Лицо Константина переменилось, глаза его с благодарностью смотрели на Веселицу. Всеволод, видно, тоже остался доволен допросом. Лукавинка сошла с его лица, черты расправились, стали добрее.
– Ишь, полуночники сыскались, – проворчал он. – То-то, гляжу я, нынче у Константина глаза красные...
– А я тебе что сказывал, батюшка? – воспрянул княжич.
– В другой раз от дядек-то не убегай, – строго сказал Всеволод. – Не для того они к тебе приставлены, чтобы ночью полошить город без нужды. Эвона как тебя вытянуло, а все дурь в голове...
– Не серчай, батюшка. В другой раз мы с Веселицей тебе сказываться будем.
– И тебе на будущее зарок, – снова обратился князь к дружиннику. – Без моего ведома со двора ни на шаг.
– Как повелишь, так и станется, княже.
– А нарушишь – на себя пеняй, – предупредил Всеволод. – На ветер слов я не бросаю. Ступай!
Рубаха на спине Веселицы промокла – хоть выжимай. Едва перевел он дух, задержавшись на крыльце, а Константин следом за ним выскочил: глаза озорные, в горле смех клокочет.

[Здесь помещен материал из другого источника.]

(** Storing an accepted block in [d0] (which is [d], or [d] without its latest
    notarized block) and ending the round. *)
Lemma wp_store_and_end np our d d0 p (block : Notarized BlockHeader.t) payload :
  let b := notarized_inner block in
  (BlockHeader.round b < u64_max)%N → (np = true → (cur_round_of d < u64_max)%N) →
  params_wf p → verify_sigs block p = Ok () →
  verify_with_content b (params_hash p) (N.of_nat (length (to_raw p))) payload = Ok () →
  is_dummy b = false →
  Current (cur_round_of d) d0 →
  (∃ n, d0 = set_cons_blocks_notarized n d ∧ n !! BlockHeader.round b = None ∧
     Accepts d b (<[BlockHeader.round b := b]> n)) →
  params_at d (BlockHeader.round b) = Some p →
  wp np (cons_insert_notarized_block (E:=ProcessNotarizedBlockError) block payload)
    (λ _ s, wp np (tx_into PnRoundInvariant (check_round_end our (cur_round_of d)))
              (λ _ s', NotarizedPost d b s') s) (MkTx d0 []).
Proof.
  intros b Hround Hnc Hwf Hsigs Hver Hd Hc0 (n & -> & Hn0 & Hacc) Hp.
  apply wp_cons_insert_notarized_block; [done..|]. wp_step. pose proof Hc0 as (Hinv0 & _).
  apply wp_notarized_round_end; [|done|apply moves_keeps; [apply moves_nil|done]|done..].
  apply store_start; [done..|]. by apply (store_notarized_inv _ block _ _ p).
Qed.

(** A block later than our latest one is in a round that has none yet. *)
Lemma later_block_fresh d b :
  DbInv d → RoundBounds (cur_round_of d + 1) (cur_round_of d) (cur_round_of d + 1) d →
  (∀ l, prev_notarized (cur_round_of d) d = Some l → (BlockHeader.round l < BlockHeader.round b)%N) →
  cons_blocks_notarized d !! BlockHeader.round b = None.
Proof.
  intros Hinv Hb Hlt. apply eq_None_not_Some. intros [b' Hb'].
  pose proof (rb_notarized _ _ _ _ Hb _ _ Hb') as Hlow.
  destruct (prev_notarized (cur_round_of d) d) as [l|] eqn:Hl.
  - apply prev_notarized_Some in Hl as (_ & _ & Hmax); [|done].
    specialize (Hlt l eq_refl). specialize (Hmax _ _ Hb' Hlow). lia.
  - rewrite prev_notarized_None in Hl. specialize (Hl _ _ Hb'). lia.
Qed.

(** The two ways a block later than our latest one is taken in. *)
Lemma wp_take_block np our d p resp :
  let b := notarized_inner (resp_notarized resp) in
  let latest := prev_notarized (cur_round_of d) d in
  Rest d → (BlockHeader.round b < u64_max)%N → (np = true → notarized_safe d resp) →
  params_wf p → params_at d (BlockHeader.round b) = Some p →
  verify_sigs (resp_notarized resp) p = Ok () →
  verify_with_content b (params_hash p) (N.of_nat (length (to_raw p))) (resp_payload resp) = Ok () →
  is_dummy b = false →
  (∀ l, latest = Some l → (BlockHeader.round l < BlockHeader.round b)%N) →
  wp np
    (_ ← (if does_directly_extend b latest then
            cons_insert_notarized_block (resp_notarized resp) (resp_payload resp)
          else
            latest_round ← tx_lift (expect "Must have latest notarized" (BlockHeader.round <$> latest));
            second ← tx_read (get_prev_notarized_block latest_round);
            _ ← tx_lift (fail_if (negb (does_directly_extend b second)) WrongParent);
            _ ← delete_notarized_block latest_round;
            cons_insert_notarized_block (resp_notarized resp) (resp_payload resp));
     tx_into PnRoundInvariant (check_round_end our (cur_round_of d)))
    (λ _ s', NotarizedPost d b s') (MkTx d []).
Proof.
  intros b latest Hrest Hround Hnp Hwf Hp Hsigs Hver Hd Hlt.
  pose proof (proj1 (rest_current d) Hrest) as Hcur. pose proof Hcur as (Hinv & Hb & _).
  pose proof (later_block_fresh d b Hinv Hb Hlt) as Hfresh.
  assert (np = true → (cur_round_of d < u64_max)%N) as Hnc by (intros Hn; apply Hnp, Hn).
  wp_step. destruct (does_directly_extend b latest) eqn:Hext.
  - apply (wp_store_and_end np our d d p); try done.
    exists (cons_blocks_notarized d). split_and!; [by destruct d|done|by apply AcceptNext].
  - wp_step. apply wp_lift.
    2: { intros Hn w. destruct latest as [l|] eqn:Hl; [done|].
         destruct (Hnp Hn) as (_ & _ & _ & _ & Hfirst). specialize (Hfirst Hd Hl).
         fold b in Hfirst. congruence. }
    intros lr Hlr. destruct latest as [l|] eqn:Hl; [|done]. simpl in Hlr. injection Hlr as <-.
    specialize (Hlt l eq_refl).
    wp_step. unfold get_prev_notarized_block. wp_step. cbn [tx_db].
    wp_step. apply wp_fail_if. intros Hext2%negb_false_iff.
    wp_step. unfold delete_notarized_block. wp_step. cbn [tx_db tx_hooks].
    eapply (wp_store_and_end np our d _ p); try done; [by apply current_delete|].
    exists (delete (BlockHeader.round l) (cons_blocks_notarized d)).
    split; [reflexivity|]. split; [|by apply (AcceptRewind _ _ l)].
    rewrite lookup_delete_ne; [done|]. intros He. rewrite He in Hlt. exact (N.lt_irrefl _ Hlt).
Qed.
(* ===== verification/ConsSpec.v ===== *)
(** * What the consensus engine guarantees

    The states a node's [Consensus] can be in ([reachable]: created by [init] on
    an empty database, then any sequence of votes, notarized blocks, finality
    votes, parameter changes and restarts), and the properties of those states
    and of the handlers. *)
From S2P Require Import Prelude VoteSet Peers Core Db ConsDb ConsInv Consensus ConsRound ConsSteps.

Section States.
Context `{Crypto} `{Bincode}.
Implicit Types (self : Consensus) (d : ConsDb) (b : BlockHeader.t) (p : ConsensusParams.t) (r c : N).

(** A consensus between two operations: the database is at rest and the round
    channel shows its current round. *)
Definition consensus_wf self : Prop :=
  Rest (db self) ∧ (current_round_with_timeout (watches self)).1 = cur_round_of (db self).

Definition cur self : BlockRound := cur_round_of (db self).

(** Conditions under which parameters are scheduled: they can be run with, no
    parameters are scheduled for that round yet, and they do not have the hash
    of other parameters. *)
Definition change_ok self round ts (peers : list PeerPubkey) : Prop := ∀ p p',
  params_at (db self) round = Some p →
  make_change (E:=Empty_set) p round ts peers
    ((λ b, (BlockHeader.round b, hash b)) <$> prev_notarized (round_half round) (db self)) = Ok p' →
  params_wf p' ∧ cons_params_schedule (db self) !! ConsensusParams.apply_round p' = None ∧
  (∀ q, cons_params (db self) !! params_hash p' = Some q → q = p').

(** The operations on a running consensus, whatever the messages hold. *)
Inductive cstep : Consensus → Consensus → Prop :=
  | CVote self i resp : cstep self (process_vote_response self i resp).2
  | CNotarized self i resp :
      (BlockHeader.round (notarized_inner (resp_notarized resp)) < u64_max)%N →
      cstep self (process_notarized_block_response self i resp).2
  | CFinality self pk resp : cstep self (process_finality_vote_update_response self pk resp).2
  | CParams self round ts peers :
      change_ok self round ts peers →
      cstep self (write_tx self (consensus_params_change_tx (E:=Empty_set)
        (current_round_with_timeout (watches self)).1 round ts peers)).2
  | CReopen self our self' : open (db self) our = Ok self' → cstep self self'.

Inductive reachable : Consensus → Prop :=
  | RInit params our pinned self :
      params_wf params → init params empty_db our pinned = Ok self → reachable self
  | RStep self self' : reachable self → cstep self self' → reachable self'.

(** ** Running a handler on a well-formed consensus *)
Lemma write_tx_spec {E A} np self (f : CTx E A) (Q : A → TxState ConsDb Hook → Prop) :
  wp np f Q (MkTx (db self) []) →
  match write_tx self f with
  | (Ok a, self') => ∃ hooks, Q a (MkTx (db self') hooks) ∧
      watches self' = foldl run_hook (watches self) hooks
  | (Err _, self') => self' = self
  | (Panic _, self') => self' = self ∧ np = false
  end.
Proof.
  intros Hwp. pose proof (wp_run run_hook np f Q (db self) (watches self) Hwp) as Hrun.
  unfold write_tx. destruct (write_with_expect_falliable run_hook f (db self, watches self)) as [[a|e|w] [d' w']].
  - destruct Hrun as (hooks & -> & HQ). eauto.
  - simplify_eq. by destruct self.
  - destruct Hrun as [Heq Hn]. simplify_eq. by destruct self.
Qed.

Lemma moves_wf self d' w hooks :
  consensus_wf self → moves (cur self) (cur_round_of d') hooks → Rest d' →
  w = foldl run_hook (watches self) hooks →
  consensus_wf (MkConsensus d' (our_peer_pubkey self) w).
Proof. intros [_ Hw] Hm Hr ->. split; [done|]. by apply Hm. Qed.

Definition vote_outcome self i resp : Prop :=
  match process_vote_response self i resp with
  | (Ok _, self') => consensus_wf self' ∧ VoteStep (db self) (db self')
  | (_, self') => self' = self
  end.

Lemma vote_spec self i resp : consensus_wf self → vote_outcome self i resp.
Proof.
  intros Hwf. unfold vote_outcome, process_vote_response.
  pose proof (write_tx_spec false self (process_vote_response_tx (our_peer_pubkey self) i resp) _
    (wp_process_vote_response_tx false _ (db self) i resp (proj1 Hwf) ltac:(done))) as Hs.
  destruct (write_tx _ _) as [[[]|e|w] self'] eqn:Hrun; [|done|by destruct Hs].
  destruct Hs as (hooks & [Hv Hm] & Hw). split; [|done].
  split; [apply Hv|]. rewrite Hw. by apply Hm, Hwf.
Qed.

Definition notarized_outcome self i resp : Prop :=
  match process_notarized_block_response self i resp with
  | (Ok _, self') => consensus_wf self' ∧
      NotarizedStep (db self) (notarized_inner (resp_notarized resp)) (db self')
  | (_, self') => self' = self
  end.

Lemma notarized_spec self i resp :
  consensus_wf self → (BlockHeader.round (notarized_inner (resp_notarized resp)) < u64_max)%N →
  notarized_outcome self i resp.
Proof.
  intros Hwf Hr. unfold notarized_outcome, process_notarized_block_response.
  pose proof (write_tx_spec false self (process_notarized_block_response_tx (our_peer_pubkey self) resp) _
    (wp_process_notarized_tx false _ (db self) resp (proj1 Hwf) Hr ltac:(done))) as Hs.
  destruct (write_tx _ _) as [[[]|e|w] self'] eqn:Hrun; [|done|by destruct Hs].
  destruct Hs as (hooks & [Hv Hm] & Hw). split; [|done].
  split; [apply Hv|]. rewrite Hw. by apply Hm, Hwf.
Qed.

Lemma finality_spec self pk resp :
  consensus_wf self →
  let self' := (process_finality_vote_update_response self pk resp).2 in
  consensus_wf self' ∧ FinFrame (db self) (db self').
Proof.
  intros Hwf. unfold process_finality_vote_update_response. cbv zeta.
  pose proof (write_tx_spec false self (process_finality_vote_update_response_tx pk resp) _
    (wp_process_finality_tx false (db self) pk resp (proj1 Hwf) ltac:(done))) as Hs.
  destruct (write_tx _ _) as [[[]|e|w] self'] eqn:Hrun; cbn.
  - destruct Hs as (hooks & [Hf Hm] & Hw). cbn in Hf. split; [|done].
    assert (cur_round_of (db self') = cur_round_of (db self)) as Hc
      by by destruct Hf as (x & y & z & -> & _).
    split; [by eapply fin_frame_rest, Hwf|]. rewrite Hw, Hc. by apply Hm, Hwf.
  - subst. split; [done|apply fin_frame_refl].
  - destruct Hs as [-> _]. split; [done|apply fin_frame_refl].
Qed.

Lemma params_spec self round ts peers :
  consensus_wf self → change_ok self round ts peers →
  let self' := (write_tx self (consensus_params_change_tx (E:=Empty_set)
    (current_round_with_timeout (watches self)).1 round ts peers)).2 in
  consensus_wf self' ∧ (self' = self ∨ ∃ p', params_wf p' ∧
    db self' = schedule_params (ConsensusParams.apply_round p') p' (db self) ∧
    (cur self < ConsensusParams.apply_round p')%N ∧
    ∀ r, (r < ConsensusParams.apply_round p')%N → params_at (db self') r = params_at (db self) r).
Proof.
  intros Hwf Hch. cbv zeta. pose proof Hwf as [Hrest Hcur].
  pose proof (write_tx_spec false self _ _
    (wp_consensus_params_change_tx (E:=Empty_set) false (db self) (current_round_with_timeout (watches self)).1
       round ts peers [] Hrest ltac:(rewrite Hcur; done)
       ltac:(intros p p' Hp Hp'; destruct (Hch p p' Hp Hp') as (? & ? & ?); split_and!; done) ltac:(done))) as Hs.
  destruct (write_tx _ _) as [[[]|e|w] self'] eqn:Hrun; cbn [snd].
  - destruct Hs as (hooks & (Hr & Hh & p' & Hwf' & Hdb & Hlt & Hpar) & Hw). cbn in Hh, Hr, Hdb. subst hooks.
    assert (cur_round_of (db self') = cur_round_of (db self)) as Hc by by rewrite Hdb.
    split.
    + split; [done|]. by rewrite Hw, Hc.
    + right. exists p'. split_and!; [done|done| |done]. unfold cur. by rewrite <-Hcur.
  - subst. auto.
  - destruct Hs as [-> _]. auto.
Qed.

(** ** Opening and creating *)
Lemma open_internal_spec {E} d our self :
  Rest d → open_internal (E:=E) (cur_round_of d) d our = Ok self →
  consensus_wf self ∧ OpenStep d (db self) ∧ our_peer_pubkey self = our.
Proof.
  intros Hrest Ho. unfold open_internal in Ho.
  destruct (open_watches (E:=E) (cur_round_of d) d) as [w| |] eqn:Hw; [|done..]. cbn in Ho.
  assert ((current_round_with_timeout w).1 = cur_round_of d) as Hcr.
  { unfold open_watches in Hw. destruct (match prev_notarized (cur_round_of d) d with
      | Some _ => _ | None => _ end); [|done..]. by injection Hw as <-. }
  pose proof (write_tx_spec false (MkConsensus d our w) _ _
    (wp_open_internal_tx false our d (finality_self_vote w) Hrest ltac:(done))) as Hs.
  destruct (write_tx _ _) as [[[]|e|m] self'] eqn:Hrun; [|done|done]. injection Ho as <-.
  destruct Hs as (hooks & (Hr & Hm) & Hw'). split_and!; [|done|].
  - split; [apply Hr|]. rewrite Hw'. by apply Hm.
  - unfold write_tx in Hrun. destruct (write_with_expect_falliable _ _ _) as [? [? ?]].
    by injection Hrun as _ <-.
Qed.

Lemma open_is_internal d our self :
  DbInv d → open d our = Ok self → open_internal (E:=OpenError) (cur_round_of d) d our = Ok self.
Proof.
  intros Hinv Ho. unfold open in Ho.
  assert (write_with_expect_falliable run_hook open_tx (d, MkWatches (0%N, false) 0 0 0 0)
    = (Ok (cur_round_of d), (d, MkWatches (0%N, false) 0 0 0 0))) as Htx; [|by rewrite Htx in Ho].
  unfold write_with_expect_falliable, write_with_inner_falliable, open_tx, mbind, tx_bind, tx_read. cbn [fst tx_db].
  destruct (get_consensus_params_inv (E:=OpenError) d 0 Hinv) as (p & Hg & _).
  unfold get_consensus_params, mbind, rd_bind in Hg.
  destruct (get_consensus_params_opt 0%N d) as [[q|]| |]; try done.
Qed.

Lemma open_spec d our self :
  Rest d → open d our = Ok self →
  consensus_wf self ∧ OpenStep d (db self) ∧ our_peer_pubkey self = our.
Proof.
  intros Hrest Ho. apply (open_internal_spec (E:=OpenError)); [done|].
  by apply open_is_internal; [apply Hrest|].
Qed.

Definition init_db params (pinned : option (N * N)) : ConsDb :=
  let d := schedule_params 0 params empty_db in
  match pinned with
  | Some (round, h) => set_cons_blocks_pinned (<[round := h]> (cons_blocks_pinned d)) d
  | None => d
  end.

Lemma init_db_rest params pinned : params_wf params → Rest (init_db params pinned).
Proof.
  intros Hwf.
  assert (DbInv (schedule_params 0 params empty_db)) as Hinv.
  { constructor; simpl; try (intros *; rewrite lookup_empty; done).
    - rewrite lookup_insert_eq. eauto.
    - intros r h [[<- <-]|[_ Hr]]%lookup_insert_Some; [|by rewrite lookup_empty in Hr].
      exists params. rewrite lookup_insert_eq. done. }
  assert (Rest (schedule_params 0 params empty_db)) as Hrest.
  { constructor; [done| |].
    - constructor; simpl; intros *; rewrite lookup_empty; done.
    - intros b i v. simpl. by rewrite lookup_empty. }
  unfold init_db. destruct pinned as [[r h]|]; [|done].
  destruct Hrest as [? [] ?]. constructor; [by apply inv_set_pinned|by constructor|done].
Qed.

(** Creating a consensus is opening the database with the parameters in it. *)
Lemma init_runs params our pinned :
  init params empty_db our pinned =
  open_internal (E:=InitError) (cur_round_of (init_db params pinned)) (init_db params pinned) our.
Proof.
  unfold init.
  assert (write_with_expect_falliable run_hook (init_tx params pinned) (empty_db, MkWatches (0%N, false) 0 0 0 0)
    = (Ok 0%N, (init_db params pinned, MkWatches (0%N, false) 0 0 0 0))) as ->
    by by destruct pinned as [[r h]|].
  by assert (cur_round_of (init_db params pinned) = 0%N) as -> by by destruct pinned as [[]|].
Qed.

Lemma init_is_internal params our pinned self :
  init params empty_db our pinned = Ok self →
  open_internal (E:=InitError) (cur_round_of (init_db params pinned)) (init_db params pinned) our = Ok self.
Proof. by rewrite init_runs. Qed.

Lemma init_spec params our pinned self :
  params_wf params → init params empty_db our pinned = Ok self →
  consensus_wf self ∧ our_peer_pubkey self = our.
Proof.
  intros Hwf Hi. pose proof (init_db_rest params pinned Hwf) as Hr.
  destruct (open_internal_spec (E:=InitError) _ _ _ Hr (init_is_internal _ _ _ _ Hi)) as (? & _ & ?). done.
Qed.

(** ** Every operation keeps the invariant and never goes back *)
Definition params_kept self self' : Prop :=
  ∀ r, (r ≤ cur self)%N → params_at (db self') r = params_at (db self) r.

Lemma params_at_tables d d' r :
  cons_params_schedule d' = cons_params_schedule d → cons_params d' = cons_params d →
  params_at d' r = params_at d r.
Proof. intros Hs Hp. unfold params_at. by rewrite Hs, Hp. Qed.

Lemma proposals_insert_new d d' c :
  (cons_blocks_proposals d' = cons_blocks_proposals d ∨
   ∃ b, cons_blocks_proposals d !! c = None ∧
     does_directly_extend b (prev_notarized c d) = true ∧
     cons_blocks_proposals d' = <[c := b]> (cons_blocks_proposals d)) →
  cons_blocks_proposals d ⊆ cons_blocks_proposals d'.
Proof. intros [->|(b & Hn & _ & ->)]; [done|]. by apply insert_subseteq. Qed.

Lemma cstep_spec self self' :
  consensus_wf self → cstep self self' →
  consensus_wf self' ∧ (cur self ≤ cur self')%N ∧
  cons_blocks_proposals (db self) ⊆ cons_blocks_proposals (db self') ∧ params_kept self self'.
Proof.
  intros Hwf Hstep. destruct Hstep as [self i resp|self i resp Hr|self pk resp|self round ts peers Hch|self our self' Ho].
  - pose proof (vote_spec self i resp Hwf) as Hv. unfold vote_outcome in Hv.
    destruct (process_vote_response self i resp) as [[[]|e|w] self']; cbn; try (by subst).
    destruct Hv as [Hwf' Hv]. pose proof (vs_round _ _ Hv). split_and!; [done|unfold cur; lia| |].
    + eapply proposals_insert_new, Hv.
    + intros r _. by apply params_at_tables; apply Hv.
  - pose proof (notarized_spec self i resp Hwf Hr) as Hv. unfold notarized_outcome in Hv.
    destruct (process_notarized_block_response self i resp) as [[[]|e|w] self']; cbn; try (by subst).
    destruct Hv as [Hwf' Hv]. pose proof (ns_round _ _ _ Hv).
    split_and!; [done|unfold cur; lia|by rewrite (ns_proposals _ _ _ Hv)|].
    intros r _. by apply params_at_tables; apply Hv.
  - destruct (finality_spec self pk resp Hwf) as [Hwf' (x & y & z & Hd & _)].
    unfold cur, params_kept. rewrite Hd. done.
  - destruct (params_spec self round ts peers Hwf Hch) as [Hwf' [->|(p' & Hp' & Hd & Hlt & Hpar)]]; [done|].
    split_and!; [done| | |intros r Hrr; apply Hpar; lia]; unfold cur; by rewrite Hd.
  - destruct (open_spec _ _ _ (proj1 Hwf) Ho) as (? & Ho' & _).
    split_and!; [done|apply Ho'|by rewrite (os_proposals _ _ Ho')|].
    intros r _. by apply params_at_tables; apply Ho'.
Qed.

Lemma reachable_wf self : reachable self → consensus_wf self.
Proof.
  induction 1 as [params our pinned self Hwf Hi|self self' _ IH Hs].
  - by destruct (init_spec _ _ _ _ Hwf Hi).
  - by destruct (cstep_spec _ _ IH Hs).
Qed.
End States.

– Чему радуешься, княжич? – попрекнул его дружинник. – Тебе потеха, а мне каково?
– Не кручинься, Веселица, – похлопал его по плечу Константин. – Не великий грех взял ты на душу, вечером все отмолится. А за то, что уберег ты меня от батюшкиного гнева, воздам сторицей. Не забуду, ей-ей!..
4
Раненько поутру, чтобы неприметно было, выехали Словиша со Звезданом из Смоленска и по росной прохладе, где берегом Днепра, где удаляясь вместе с петляющей дорогой, пустили коней своих скорой рысью.
Путь предстоял им неблизкий, а дело, с которым они ехали, было важным. Сам Всеволод звал их к себе, беседовал недолго, но наставлял строго:
– Езжайте скоро, людям на глаза не попадайтесь, а пуще всего стерегитесь провидчиков князя Давыда. Пришла мне весть, что ждет вас человек из Чернигова. Встретитесь с ним и, что скажет он вам, то мне и донесете. Лишнего не болтайте, в ненужные разговоры не встревайте... С богом!
Поначалу все спокойно было. Дорога лежала пустынная, опасаться было некого, но в одной из деревенек возле кузни прилип к ним разговорчивый попутчик. То да се, слово за слово, вызвался он ехать с ними вместе. Не понравилось это дружинникам, но делать нечего – не гнать же от себя случайного человека. Погонишь – больше беды наживешь: чего доброго, заподозрит неладное.